AIM OF THE TASK
In the listing that follows, the range to quote begins at the line that has "execve succeeded *)" and ends after the line that has "(at level 61, right"; quote it verbatim and add nothing.

INFORMATION SUPPLIED
* * * * * * *

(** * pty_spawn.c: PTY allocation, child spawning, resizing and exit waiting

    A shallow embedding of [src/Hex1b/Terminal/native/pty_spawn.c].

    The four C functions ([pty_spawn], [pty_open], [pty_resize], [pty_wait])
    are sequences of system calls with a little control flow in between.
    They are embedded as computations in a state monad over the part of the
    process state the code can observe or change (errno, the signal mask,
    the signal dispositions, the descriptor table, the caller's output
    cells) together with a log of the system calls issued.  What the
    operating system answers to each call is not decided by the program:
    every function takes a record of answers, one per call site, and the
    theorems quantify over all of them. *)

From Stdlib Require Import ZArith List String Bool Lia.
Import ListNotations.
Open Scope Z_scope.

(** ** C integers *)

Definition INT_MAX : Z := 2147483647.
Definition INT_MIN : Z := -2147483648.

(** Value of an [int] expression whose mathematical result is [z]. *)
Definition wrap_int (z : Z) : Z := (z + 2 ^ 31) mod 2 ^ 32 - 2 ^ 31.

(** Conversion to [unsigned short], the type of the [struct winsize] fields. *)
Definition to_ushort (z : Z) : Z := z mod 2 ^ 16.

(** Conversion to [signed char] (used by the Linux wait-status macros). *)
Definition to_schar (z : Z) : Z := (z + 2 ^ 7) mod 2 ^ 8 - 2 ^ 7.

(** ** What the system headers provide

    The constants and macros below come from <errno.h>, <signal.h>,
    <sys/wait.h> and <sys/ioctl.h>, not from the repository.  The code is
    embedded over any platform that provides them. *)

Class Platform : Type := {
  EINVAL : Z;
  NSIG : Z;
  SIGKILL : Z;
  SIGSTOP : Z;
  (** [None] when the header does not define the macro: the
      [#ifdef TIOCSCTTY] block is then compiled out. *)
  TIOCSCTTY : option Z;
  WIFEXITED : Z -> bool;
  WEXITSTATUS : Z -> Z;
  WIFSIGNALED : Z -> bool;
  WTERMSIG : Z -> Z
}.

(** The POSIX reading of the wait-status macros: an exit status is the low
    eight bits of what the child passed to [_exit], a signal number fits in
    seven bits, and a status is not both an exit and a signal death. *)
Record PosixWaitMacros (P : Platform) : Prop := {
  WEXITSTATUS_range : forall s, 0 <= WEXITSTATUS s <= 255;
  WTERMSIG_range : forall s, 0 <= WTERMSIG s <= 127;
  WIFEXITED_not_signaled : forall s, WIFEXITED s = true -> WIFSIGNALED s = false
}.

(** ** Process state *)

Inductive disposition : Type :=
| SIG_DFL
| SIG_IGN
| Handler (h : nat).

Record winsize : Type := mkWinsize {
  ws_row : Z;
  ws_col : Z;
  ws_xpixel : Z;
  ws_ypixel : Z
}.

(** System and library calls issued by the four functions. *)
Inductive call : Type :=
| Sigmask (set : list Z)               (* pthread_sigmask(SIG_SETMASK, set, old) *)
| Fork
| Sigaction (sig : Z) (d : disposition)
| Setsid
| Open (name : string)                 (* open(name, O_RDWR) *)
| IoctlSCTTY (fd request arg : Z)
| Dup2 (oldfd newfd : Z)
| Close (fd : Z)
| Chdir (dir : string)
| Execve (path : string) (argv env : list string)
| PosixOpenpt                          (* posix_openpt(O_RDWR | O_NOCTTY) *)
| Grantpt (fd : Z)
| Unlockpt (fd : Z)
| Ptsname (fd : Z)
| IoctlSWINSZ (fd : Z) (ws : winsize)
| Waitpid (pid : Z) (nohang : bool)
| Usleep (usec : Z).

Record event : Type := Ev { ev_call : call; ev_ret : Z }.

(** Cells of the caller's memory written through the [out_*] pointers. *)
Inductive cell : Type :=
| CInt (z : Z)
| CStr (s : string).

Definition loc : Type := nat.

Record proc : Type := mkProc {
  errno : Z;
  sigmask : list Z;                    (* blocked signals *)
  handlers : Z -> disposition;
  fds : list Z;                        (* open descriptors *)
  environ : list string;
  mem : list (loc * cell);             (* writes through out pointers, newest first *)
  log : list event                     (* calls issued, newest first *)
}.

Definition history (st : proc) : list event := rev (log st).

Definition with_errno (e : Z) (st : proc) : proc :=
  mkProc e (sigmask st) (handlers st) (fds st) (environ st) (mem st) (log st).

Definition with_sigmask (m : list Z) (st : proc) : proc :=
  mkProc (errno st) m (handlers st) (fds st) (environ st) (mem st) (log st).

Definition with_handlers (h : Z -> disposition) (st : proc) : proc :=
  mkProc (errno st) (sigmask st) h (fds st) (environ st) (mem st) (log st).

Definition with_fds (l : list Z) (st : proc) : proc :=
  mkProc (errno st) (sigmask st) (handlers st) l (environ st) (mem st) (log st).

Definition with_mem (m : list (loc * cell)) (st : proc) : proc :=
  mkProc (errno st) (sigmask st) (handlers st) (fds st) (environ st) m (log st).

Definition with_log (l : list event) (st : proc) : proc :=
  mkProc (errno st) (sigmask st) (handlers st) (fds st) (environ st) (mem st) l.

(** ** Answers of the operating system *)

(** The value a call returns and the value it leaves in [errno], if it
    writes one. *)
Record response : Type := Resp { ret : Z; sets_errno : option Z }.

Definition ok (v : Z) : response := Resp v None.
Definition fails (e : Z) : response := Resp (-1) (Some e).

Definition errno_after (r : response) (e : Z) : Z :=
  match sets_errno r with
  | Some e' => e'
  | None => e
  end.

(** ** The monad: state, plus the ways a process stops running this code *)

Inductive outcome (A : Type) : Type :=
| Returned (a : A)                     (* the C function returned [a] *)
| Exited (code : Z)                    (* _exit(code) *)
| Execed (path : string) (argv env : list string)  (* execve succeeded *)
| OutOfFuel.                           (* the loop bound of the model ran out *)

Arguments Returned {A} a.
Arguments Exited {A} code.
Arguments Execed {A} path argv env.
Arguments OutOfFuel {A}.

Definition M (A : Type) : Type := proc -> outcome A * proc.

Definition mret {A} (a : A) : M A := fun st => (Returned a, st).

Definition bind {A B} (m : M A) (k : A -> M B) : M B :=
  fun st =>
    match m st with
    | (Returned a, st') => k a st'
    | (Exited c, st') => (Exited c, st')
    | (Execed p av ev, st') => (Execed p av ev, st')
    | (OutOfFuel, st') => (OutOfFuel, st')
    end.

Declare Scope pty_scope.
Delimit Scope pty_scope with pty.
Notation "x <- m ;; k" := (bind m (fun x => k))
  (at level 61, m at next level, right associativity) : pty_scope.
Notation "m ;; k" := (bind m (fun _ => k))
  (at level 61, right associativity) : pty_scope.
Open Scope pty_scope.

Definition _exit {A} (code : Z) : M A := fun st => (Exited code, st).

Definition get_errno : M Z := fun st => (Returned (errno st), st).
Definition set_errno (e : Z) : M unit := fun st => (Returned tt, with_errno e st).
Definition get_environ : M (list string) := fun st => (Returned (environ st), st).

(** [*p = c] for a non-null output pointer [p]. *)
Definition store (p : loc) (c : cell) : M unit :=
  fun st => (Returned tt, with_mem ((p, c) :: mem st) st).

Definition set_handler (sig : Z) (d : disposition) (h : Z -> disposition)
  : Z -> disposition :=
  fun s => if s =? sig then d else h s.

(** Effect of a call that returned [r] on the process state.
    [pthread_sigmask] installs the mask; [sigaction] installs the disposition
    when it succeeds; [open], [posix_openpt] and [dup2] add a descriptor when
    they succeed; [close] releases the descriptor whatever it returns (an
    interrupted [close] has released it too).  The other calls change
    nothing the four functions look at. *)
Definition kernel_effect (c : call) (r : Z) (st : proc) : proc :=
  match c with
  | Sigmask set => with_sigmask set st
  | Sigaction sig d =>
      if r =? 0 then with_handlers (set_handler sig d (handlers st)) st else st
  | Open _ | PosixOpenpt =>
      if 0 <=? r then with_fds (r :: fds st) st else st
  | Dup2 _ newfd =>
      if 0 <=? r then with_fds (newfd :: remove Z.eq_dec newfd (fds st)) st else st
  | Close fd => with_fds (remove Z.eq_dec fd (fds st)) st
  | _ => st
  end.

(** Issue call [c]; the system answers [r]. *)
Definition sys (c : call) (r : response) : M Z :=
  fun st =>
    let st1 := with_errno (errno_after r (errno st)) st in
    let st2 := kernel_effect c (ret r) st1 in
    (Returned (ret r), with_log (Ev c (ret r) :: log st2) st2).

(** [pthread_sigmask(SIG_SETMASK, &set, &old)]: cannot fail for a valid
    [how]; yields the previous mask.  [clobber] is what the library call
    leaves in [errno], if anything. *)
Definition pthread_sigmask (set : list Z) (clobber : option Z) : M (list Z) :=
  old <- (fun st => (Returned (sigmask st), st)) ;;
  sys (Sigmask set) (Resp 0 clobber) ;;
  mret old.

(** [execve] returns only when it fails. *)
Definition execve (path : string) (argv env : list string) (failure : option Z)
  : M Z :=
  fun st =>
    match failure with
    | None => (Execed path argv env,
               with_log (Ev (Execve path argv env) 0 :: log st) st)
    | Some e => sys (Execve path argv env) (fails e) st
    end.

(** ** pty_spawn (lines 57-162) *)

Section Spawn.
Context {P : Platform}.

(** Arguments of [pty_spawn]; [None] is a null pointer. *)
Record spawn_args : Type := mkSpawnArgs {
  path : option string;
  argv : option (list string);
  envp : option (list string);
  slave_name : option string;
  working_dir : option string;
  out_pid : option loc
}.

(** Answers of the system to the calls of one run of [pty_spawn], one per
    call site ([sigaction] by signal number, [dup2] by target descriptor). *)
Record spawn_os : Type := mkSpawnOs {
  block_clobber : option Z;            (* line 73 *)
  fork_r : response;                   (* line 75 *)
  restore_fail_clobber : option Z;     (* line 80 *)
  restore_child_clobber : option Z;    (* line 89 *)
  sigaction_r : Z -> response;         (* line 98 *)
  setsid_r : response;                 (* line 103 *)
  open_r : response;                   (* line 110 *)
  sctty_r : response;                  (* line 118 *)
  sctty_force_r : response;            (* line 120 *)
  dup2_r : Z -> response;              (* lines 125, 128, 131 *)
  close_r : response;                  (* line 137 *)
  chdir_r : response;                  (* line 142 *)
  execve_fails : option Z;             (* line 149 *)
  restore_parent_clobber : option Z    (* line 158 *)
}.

* * * * * * *

COMPLETED TASK
| Execed (path : string) (argv env : list string)  (* execve succeeded *)
| OutOfFuel.                           (* the loop bound of the model ran out *)

Arguments Returned {A} a.
Arguments Exited {A} code.
Arguments Execed {A} path argv env.
Arguments OutOfFuel {A}.

Definition M (A : Type) : Type := proc -> outcome A * proc.

Definition mret {A} (a : A) : M A := fun st => (Returned a, st).

Definition bind {A B} (m : M A) (k : A -> M B) : M B :=
  fun st =>
    match m st with
    | (Returned a, st') => k a st'
    | (Exited c, st') => (Exited c, st')
    | (Execed p av ev, st') => (Execed p av ev, st')
    | (OutOfFuel, st') => (OutOfFuel, st')
    end.

Declare Scope pty_scope.
Delimit Scope pty_scope with pty.
Notation "x <- m ;; k" := (bind m (fun x => k))
  (at level 61, m at next level, right associativity) : pty_scope.
Notation "m ;; k" := (bind m (fun _ => k))
  (at level 61, right associativity) : pty_scope.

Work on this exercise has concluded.